EXERCISE AIM>
The answer must consist of each line below that contains the string "strings".

Stored items from a collection
== == ==

(** * django-jbank / xmlsec1-examples: [decrypt3.c] and [sign3-sha256.c]

    Both programs are straight-line glue around libxml2 / xmlsec1.  The
    embedding below keeps the control flow of the two C files (early
    [return]s of [main], the [goto done] of [decrypt_file] and [sign_file])
    and records every interaction with the outside world -- a library call
    together with the value it returned, a message on standard error, an
    output on standard output -- in a chronological trace.  The behaviour of
    the external library is a parameter: a record [library] giving, for each
    entry point the programs call, the value it returns. *)

From Stdlib Require Import ZArith List String Ascii Bool Lia.
Import ListNotations.
Local Open Scope Z_scope.

(** ** Data model *)

(** Pointers handed out by the library.  A C pointer that may be [NULL] is
    an [option]; [None] is [NULL]. *)
Variant xmlDocPtr := Doc (addr : nat).
Variant xmlNodePtr := Node (addr : nat).
Variant xmlSecKeyPtr := Key (addr : nat).
Variant xmlSecKeysMngrPtr := Mngr (addr : nat).
Variant xmlSecEncCtxPtr := EncCtx (addr : nat).
Variant xmlSecDSigCtxPtr := DSigCtx (addr : nat).

(** [xmlSecBuffer], as seen through [xmlSecBufferGetData] (the data pointer,
    possibly [NULL]) and [xmlSecBufferGetSize]. *)
Record xmlSecBuffer := {
  xmlSecBufferGetData : option (list Byte.byte);
  xmlSecBufferGetSize : nat
}.

(** What [xmlSecEncCtxDecrypt] leaves behind: its return value and the two
    fields of the context that [decrypt_file] reads afterwards. *)
Record decrypt_outcome := {
  decrypt_ret : Z;
  result : option xmlSecBuffer;       (* encCtx->result *)
  resultReplaced : Z                  (* encCtx->resultReplaced *)
}.

(** Compile-time switches of the two files. *)
Record build := {
  XMLSEC_NO_XSLT : bool;
  XMLSEC_CRYPTO_DYNAMIC_LOADING : bool
}.

(** The external library: the value each entry point returns. *)
Record library := {
  xmlSecInit : Z;
  xmlSecCheckVersion : Z;
  xmlSecCryptoDLLoadLibrary : Z;
  xmlSecCryptoAppInit : Z;
  xmlSecCryptoInit : Z;
  xmlSecKeysMngrCreate : option xmlSecKeysMngrPtr;
  xmlSecCryptoAppDefaultKeysMngrInit : xmlSecKeysMngrPtr -> Z;
  xmlSecCryptoAppKeyLoad : string -> option xmlSecKeyPtr;
  xmlSecCryptoAppDefaultKeysMngrAdoptKey : xmlSecKeysMngrPtr -> xmlSecKeyPtr -> Z;
  xmlParseFile : string -> option xmlDocPtr;
  xmlDocGetRootElement : xmlDocPtr -> option xmlNodePtr;
  xmlSecFindNode : option xmlNodePtr -> string -> string -> option xmlNodePtr;
  xmlSecEncCtxCreate : option xmlSecKeysMngrPtr -> option xmlSecEncCtxPtr;
  xmlSecEncCtxDecrypt : xmlSecEncCtxPtr -> option xmlNodePtr -> decrypt_outcome;
  xmlSecDSigCtxCreate : option xmlSecKeysMngrPtr -> option xmlSecDSigCtxPtr;
  xmlSecCryptoAppKeyCertLoad : option xmlSecKeyPtr -> string -> Z;
  xmlSecKeySetName : option xmlSecKeyPtr -> string -> Z;
  xmlSecDSigCtxSign : xmlSecDSigCtxPtr -> option xmlNodePtr -> Z
}.

(** Everything a run does that is visible outside the program. *)
Inductive event :=
| fprintf_stderr (msg : string)
| xmlDocDump_stdout (doc : xmlDocPtr)
| fwrite_stdout (data : list Byte.byte) (size : nat)
| Ev_xmlInitParser
| Ev_LIBXML_TEST_VERSION
| Ev_set_xmlLoadExtDtdDefaultValue (v : Z)
| Ev_xmlSubstituteEntitiesDefault (v : Z)
| Ev_set_xmlIndentTreeOutput (v : Z)
| Ev_xmlSecInit (r : Z)
| Ev_xmlSecCheckVersion (r : Z)
| Ev_xmlSecCryptoDLLoadLibrary (r : Z)
| Ev_xmlSecCryptoAppInit (r : Z)
| Ev_xmlSecCryptoInit (r : Z)
| Ev_xmlSecKeysMngrCreate (r : option xmlSecKeysMngrPtr)
| Ev_xmlSecCryptoAppDefaultKeysMngrInit (m : xmlSecKeysMngrPtr) (r : Z)
| Ev_xmlSecCryptoAppKeyLoad (file : string) (r : option xmlSecKeyPtr)
| Ev_xmlSecCryptoAppDefaultKeysMngrAdoptKey
    (m : xmlSecKeysMngrPtr) (k : xmlSecKeyPtr) (r : Z)
| Ev_xmlSecKeyDestroy (k : xmlSecKeyPtr)
| Ev_xmlSecKeysMngrDestroy (m : xmlSecKeysMngrPtr)
| Ev_xmlParseFile (file : string) (r : option xmlDocPtr)
| Ev_xmlDocGetRootElement (doc : xmlDocPtr) (r : option xmlNodePtr)
| Ev_xmlSecFindNode (parent : option xmlNodePtr) (name ns : string)
    (r : option xmlNodePtr)
| Ev_xmlSecEncCtxCreate (m : option xmlSecKeysMngrPtr) (r : option xmlSecEncCtxPtr)
| Ev_xmlSecEncCtxDecrypt (ctx : xmlSecEncCtxPtr) (node : option xmlNodePtr)
    (out : decrypt_outcome)
| Ev_xmlSecEncCtxDestroy (ctx : xmlSecEncCtxPtr)
| Ev_xmlFreeDoc (doc : xmlDocPtr)
| Ev_xmlSecDSigCtxCreate (m : option xmlSecKeysMngrPtr) (r : option xmlSecDSigCtxPtr)
| Ev_xmlSecCryptoAppKeyCertLoad (k : option xmlSecKeyPtr) (file : string) (r : Z)
| Ev_xmlSecKeySetName (k : option xmlSecKeyPtr) (name : string) (r : Z)
| Ev_xmlSecDSigCtxSign (ctx : xmlSecDSigCtxPtr) (node : option xmlNodePtr) (r : Z)
| Ev_xmlSecDSigCtxDestroy (ctx : xmlSecDSigCtxPtr)
| Ev_xmlSecCryptoShutdown
| Ev_xmlSecCryptoAppShutdown
| Ev_xmlSecShutdown
| Ev_xsltCleanupGlobals
| Ev_xmlCleanupParser.

Definition trace := list event.

(** ** A writer monad over the trace *)

Definition io (A : Type) : Type := (A * trace)%type.

Definition ret {A : Type} (a : A) : io A := (a, []).

Definition bind {A B : Type} (m : io A) (k : A -> io B) : io B :=
  let (a, t1) := m in
  let (b, t2) := k a in
  (b, t1 ++ t2).

Definition emit (e : event) : io unit := (tt, [e]).

(** A library call: log it with the value it returned, and return it. *)
Definition call {A : Type} (ev : A -> event) (r : A) : io A := (r, [ev r]).

Declare Scope io_scope.
Delimit Scope io_scope with io.
Notation "x <- m ;; k" := (bind m (fun x => k))
  (at level 100, m at next level, right associativity) : io_scope.
Notation "m ;; k" := (bind m (fun _ => k))
  (at level 100, right associativity) : io_scope.
Local Open Scope io_scope.

(** ** Constants of the headers *)

(* libxml/parser.h *)
Definition XML_DETECT_IDS : Z := 2.
Definition XML_COMPLETE_ATTRS : Z := 4.
(* xmlsec/strings.h *)
Definition xmlSecNodeEncryptedData : string := "EncryptedData"%string.
Definition xmlSecEncNs : string := "http://www.w3.org/2001/04/xmlenc#"%string.
Definition xmlSecNodeSignature : string := "Signature"%string.
Definition xmlSecDSigNs : string := "http://www.w3.org/2000/09/xmldsig#"%string.

(** The two characters the format strings escape. *)
Definition dquote : string :=
  String (Ascii false true false false false true false false) EmptyString.
Definition nl : string :=
  String (Ascii false true false true false false false false) EmptyString.

(** [argv[i]]; the programs only index below [argc] once the count has been
    checked, except for [argv[0]] in the usage message. *)
Definition arg (argv : list string) (i : nat) : string :=
  nth i argv "(null)"%string.

Definition argc (argv : list string) : Z := Z.of_nat (List.length argv).

(** Steps shared by the two [main]s. *)

(* Init libxml and libxslt libraries *)
Definition init_libxml (b : build) : io unit :=
  emit Ev_xmlInitParser ;;
  emit Ev_LIBXML_TEST_VERSION ;;
  emit (Ev_set_xmlLoadExtDtdDefaultValue (Z.lor XML_DETECT_IDS XML_COMPLETE_ATTRS)) ;;
  emit (Ev_xmlSubstituteEntitiesDefault 1) ;;
  if XMLSEC_NO_XSLT b then ret tt
  else emit (Ev_set_xmlIndentTreeOutput 1).

(* The shutdown calls at the end of a successful [main]. *)
Definition shutdown_libs (b : build) : io unit :=
  emit Ev_xmlSecCryptoShutdown ;;
  emit Ev_xmlSecCryptoAppShutdown ;;
  emit Ev_xmlSecShutdown ;;
  (if XMLSEC_NO_XSLT b then ret tt else emit Ev_xsltCleanupGlobals) ;;
  emit Ev_xmlCleanupParser.

(** [main] of both files from [xmlInitParser] to [xmlSecCryptoInit]; the
    text is the same in the two files.  [inl status] is an early [return]. *)
Definition init_libs (b : build) (L : library) : io (Z + unit) :=
  init_libxml b ;;
  r <- call Ev_xmlSecInit (xmlSecInit L) ;;
  if r <? 0 then
    emit (fprintf_stderr ("Error: xmlsec initialization failed." ++ nl)%string) ;;
    ret (inl (-1))
  else
  r <- call Ev_xmlSecCheckVersion (xmlSecCheckVersion L) ;;
  if negb (r =? 1) then
    emit (fprintf_stderr
            ("Error: loaded xmlsec library version is not compatible." ++ nl)%string) ;;
    ret (inl (-1))
  else
  dl <- (if XMLSEC_CRYPTO_DYNAMIC_LOADING b then
           r <- call Ev_xmlSecCryptoDLLoadLibrary (xmlSecCryptoDLLoadLibrary L) ;;
           ret (r <? 0)
         else ret false) ;;
  if (dl : bool) then
    emit (fprintf_stderr
            ("Error: unable to load default xmlsec-crypto library. Make sure" ++ nl ++
             "that you have it installed and check shared libraries path" ++ nl ++
             "(LD_LIBRARY_PATH) envornment variable." ++ nl)%string) ;;
    ret (inl (-1))
  else
  r <- call Ev_xmlSecCryptoAppInit (xmlSecCryptoAppInit L) ;;
  if r <? 0 then
    emit (fprintf_stderr ("Error: crypto initialization failed." ++ nl)%string) ;;
    ret (inl (-1))
  else
  r <- call Ev_xmlSecCryptoInit (xmlSecCryptoInit L) ;;
  if r <? 0 then
    emit (fprintf_stderr ("Error: xmlsec-crypto initialization failed." ++ nl)%string) ;;
    ret (inl (-1))
  else ret (inr tt).

(** ** decrypt3.c *)

Module Decrypt3.

(** The locals of [decrypt_file] that are live at the label [done]. *)
Record locals := {
  doc : option xmlDocPtr;
  encCtx : option xmlSecEncCtxPtr;
  res : Z
}.

Definition msg_parse (enc_file : string) : string :=
  ("Error: unable to parse file " ++ dquote ++ enc_file ++ dquote ++ nl)%string.
Definition msg_start_node (enc_file : string) : string :=
  ("Error: start node not found in " ++ dquote ++ enc_file ++ dquote ++ nl)%string.
Definition msg_enc_ctx : string :=
  ("Error: failed to create encryption context" ++ nl)%string.
Definition msg_decrypt : string :=
  ("Error: decryption failed" ++ nl)%string.
Definition msg_key_load (key_file : string) : string :=
  ("Error: failed to load rsa key from file " ++ dquote ++ key_file ++ dquote ++ nl)%string.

== == ==

RESPONSE TO THIS TASK>
(* xmlsec/strings.h *)
(** The two characters the format strings escape. *)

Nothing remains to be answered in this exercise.